Euthanasions !

Anathème • le 15 septembre 2014
euthanasie, prison.

Un homme interné parce qu’il avait commis des infractions à caractère sexuel, après avoir passé 30 ans dans nos geôles, vient d’obtenir le droit de se faire euthanasier. Il invoque la souffrance intolérable que lui cause sa situation : l’enfermement sans soins adéquats. Il se prévaut aussi du caractère incurable des troubles psychiatriques dont il souffre. Il a mis l’État belge devant un dilemme en lui demandant, soit de le transférer dans une unité aux Pays-Bas où il pourra recevoir des soins appropriés, soit de l’autoriser à se rendre dans un hôpital pour y être euthanasié.

Malheureusement, si la Belgique est en mesure de louer aux Pays-Bas une prison entière (Tilburg), le transfert d’un seul détenu ne semble pas envisageable. Quel dommage. Heureusement, nous disposons d’une loi autorisant l’euthanasie. Ce sera donc une permission de sortie et une fin de vie « dans la dignité » à l’hôpital.

J’entends déjà les cris d’orfraie des humanistes de tout poil : c’est affreux, l’État est responsable du bien-être de ceux qu’il prive de leur liberté, nos idéaux démocratiques nous imposent de préserver la qualité de vie de chacun, etc. Il faut cependant se rendre à l’évidence, cette solution n’est pas si mauvaise qu’il n’y paraît.

Il faut en effet oser regarder la réalité en face : nombre de gens vivent des vies qui n’en valent pas la peine. Pauvres, sans-abris, candidats réfugiés déboutés, vieillards isolés, chômeurs incurables, cadres incapables de se relever de leur burn out, etc. Il est bien évident que nous ne pouvons prendre en charge toute la misère du monde [1]. Nous pouvons par contre y mettre un terme de manière humaine.

Pour ces pauvres hères, n’ayons pas peur de le dire, la mort est une délivrance. S’ils sont croyants, ils partent vers un monde meilleur, si pas, le néant leur tend les bras, bien plus reposant que leur vie de misère.

L’euthanasie est, logiquement, la meilleure solution, ou plutôt, soyons modeste, la moins mauvaise. Économique et indolore, elle permet de tirer un trait sur des situations intenables sans nécessiter un cortège de mesures aléatoires, voire contre-productives.

Ce cas est donc, nous l’espérons, un premier pas vers une politique plus ambitieuse de gestion de problématiques sociétales qui, jusqu’ici, nous faisaient pudiquement détourner le regard. Bien entendu, nous devrons nous entourer de garanties, notamment pour nous assurer du réel consentement des candidats. Il ne faudrait pas que nous nous laissions aller à des dérives. Pas question de faire des piqûres à tout-va dans des homes pour personnes âgées alors que les pensionnaires s’y amusent encore des Chiffres et des lettres !

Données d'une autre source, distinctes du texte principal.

Lemma follows_not_returned (x : unit) : outcome_of r <> Returned x.
Proof. destruct Hfollows as [k e _ _ _ Ho|t _ _ Ho|_ _ Ho]; rewrite Ho; discriminate. Qed.

(** A run in which nothing blocked and that was given more steps than the
    script has calls went through the whole script, into the loop. *)
Lemma follows_complete :
  (length script < fuel)%nat -> outcome_of r <> Blocked ->
  trace r = script /\ outcome_of r = Running idle_loop.
Proof.
  intros Hlen Hnb.
  destruct Hfollows as [k e _ _ _ Ho|t Hle _ _|_ Htr Ho]; [congruence|lia|auto].
Qed.

(** Entry number [i] of the run is entry number [i] of the script, except
    that the last entry of a run may be a call still waiting. *)
Lemma follows_nth (i : nat) (e : entry) :
  nth_error (trace r) i = Some e ->
  exists e', nth_error script i = Some e' /\
             (e = e' \/ (e = unanswered e' /\ length (trace r) = S i)).
Proof.
  intros Hi.
  destruct Hfollows as [k e0 Hk Hnth Htr _|t _ Htr _|_ Htr _].
  - assert (Hlen : length (firstn k script) = k).
    { apply firstn_length_le. apply Nat.lt_le_incl, nth_error_Some. congruence. }
    rewrite Htr in Hi |- *. rewrite nth_error_app, Hlen in Hi.
    destruct (Nat.ltb i k) eqn:Hik.
    + rewrite nth_error_firstn, Hik in Hi. eauto.
    + apply Nat.ltb_ge in Hik.
      destruct (i - k)%nat as [|d] eqn:Hd; simpl in Hi.
      * assert (i = k) by lia. subst i. injection Hi as <-.
        exists e0. split; [assumption|right]. split; [reflexivity|].
        rewrite length_app, Hlen. simpl. lia.
      * destruct d; discriminate.
  - rewrite Htr, nth_error_firstn in Hi.
    destruct (Nat.ltb i fuel); [eauto|discriminate].
  - rewrite Htr in Hi. eauto.
Qed.

(** Everything before a given entry of the run is an answered call of the
    script. *)
Lemma follows_before (pre post : list entry) (e : entry) (j : nat) (e' : entry) :
  trace r = pre ++ e :: post ->
  nth_error pre j = Some e' ->
  nth_error script j = Some e'.
Proof.
  intros Htr Hj.
  assert (Hlt : (j < length pre)%nat) by (apply nth_error_Some; congruence).
  assert (Hi : nth_error (trace r) j = Some e').
  { rewrite Htr, nth_error_app1; assumption. }
  destruct (follows_nth j e' Hi) as (e'' & He'' & [->|[_ Hlen]]); [assumption|].
  rewrite Htr, length_app in Hlen. simpl in Hlen. lia.
Qed.
End Follows.

(** Once a run has reached the loop, more steps change nothing. *)
Lemma run_settled {St} (h : handler St) (n : nat) :
  forall (s : St) (t : itree kernelE unit),
    outcome_of (run h n s t) = Running idle_loop ->
    forall more, run h (n + more) s t = run h n s t.
Proof.
  induction n as [|n IH]; intros s t Ho more.
  - simpl in Ho. injection Ho as ->. simpl. apply idle_loop_spins.
  - simpl in Ho |- *.
    destruct (observe t) as [x|t'|X e k]; [discriminate|auto|].
    destruct (h X e s) as [[x s']|]; [|discriminate].
    simpl in Ho. rewrite (IH _ _ Ho). reflexivity.
Qed.

(** ** The boot sequence *)

(** C1. In every run of kernel_main, under any environment and for any
    number of steps, a store to the thread-enable register is preceded by
    the call to vm_init, and that call has returned. *)
Theorem release_after_vm_init {St} (h : handler St) (fuel : nat) (s : St)
    (pre post : list entry) (e : entry) :
  trace (run h fuel s kernel_main) = pre ++ e :: post ->
  is_store_to thread_enable_reg e = true ->
  In (Ev VmInit (Some tt)) pre.
Proof.
  intros Htr Hst.
  destruct (kernel_main_follows h fuel s) as (block & v & F).
  destruct pre as [|e0 pre'].
  - exfalso.
    assert (Hi : nth_error (trace (run h fuel s kernel_main)) 0 = Some e)
      by (rewrite Htr; reflexivity).
    destruct (follows_nth _ _ _ F _ _ Hi) as (e' & He' & He).
    injection He' as <-.
    destruct He as [->|[-> _]]; discriminate.
  - left. symmetry.
    assert (H0 : nth_error (boot_script block v) 0 = Some e0)
      by (eapply (follows_before _ _ _ F); [exact Htr|reflexivity]).
    injection H0 as H0. exact H0.
Qed.

Lemma release_after_vm_init_witness :
  let h := oracle 0x10000 0xabcdef12 0 in
  let pre := firstn 6 (boot_script 0x10000 0xabcdef12) in
  let e := Ev (Store 0xffff0100 0xffffffff) (Some tt) in
  trace (run h 8 tt kernel_main) = pre ++ e :: [] /\
  is_store_to thread_enable_reg e = true /\
  In (Ev VmInit (Some tt)) pre.
Proof.
  intros h pre e.
  assert (Htr : trace (run h 8 tt kernel_main) = pre ++ e :: []) by reflexivity.
  assert (Hst : is_store_to thread_enable_reg e = true) by reflexivity.
  split; [exact Htr|]. split; [exact Hst|].
  exact (release_after_vm_init h 8 tt pre [] e Htr Hst).
Defined.

(** C5. kernel_main never hands control back: no run of it, under any
    environment and for any number of steps, ends in a return; and a run in
    which every call came back is, after its seven operations, in the final
    loop, which only steps to itself, so that further steps add nothing. *)
Theorem kernel_main_never_returns {St} (h : handler St) (fuel : nat) (s : St) :
  let r := run h fuel s kernel_main in
  (forall x, outcome_of r <> Returned x) /\
  ((7 < fuel)%nat -> outcome_of r <> Blocked ->
     outcome_of r = Running idle_loop /\
     observe idle_loop = TauF idle_loop /\
     forall more, run h (fuel + more) s kernel_main = r).
Proof.
  intros r. subst r.
  destruct (kernel_main_follows h fuel s) as (block & v & F).
  split; [intros x; exact (follows_not_returned _ _ _ F x)|].
  intros Hfuel Hnb.
  destruct (follows_complete _ _ _ F Hfuel Hnb) as [_ Ho].
  split; [exact Ho|]. split; [exact idle_loop_turn|].
  intros more. apply run_settled. exact Ho.
Qed.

Nous sommes des humanistes, nous avons des principes, nous n’aiderons à en finir dans la dignité que ceux qui pourront nous assurer catégoriquement qu’ils n’en peuvent plus, qu’ils s’en vont dégoûtés, privés du moindre espoir, tellement lessivés que la mort leur paraît la seule issue. Précipiter les choses relèverait de l’immoralité et, plus encore, du gaspillage. On est étonné des menus service que les moins bien lotis de notre société peuvent nous rendre, de gré ou de force.

Une horreur, dites-vous ? Un scandale ? Nous en viendrions à rendre insupportable la vie de ceux qui nous sont inutiles ? Certes non, voyons ! C’est faire passer la réalité cul par dessus tête que d’affirmer cela. C’est l’inutilité qui conduit au désespoir, bien entendu.

De toute façon, mettre fin humainement au calvaire d’un inutile qui nous le demande avec insistance n’appelle pas davantage de débats éthiques, nous semble-t-il.

Photo : David Crunelle

[1Rappelons à cet égard qu’Etienne de Callataÿ, précurseur, avait osé demander s’il était bien raisonnable de financer le placement d’une prothèse de hanche chez une vieille dame de 85 ans. Cette position semble aujourd’hui bien tiède.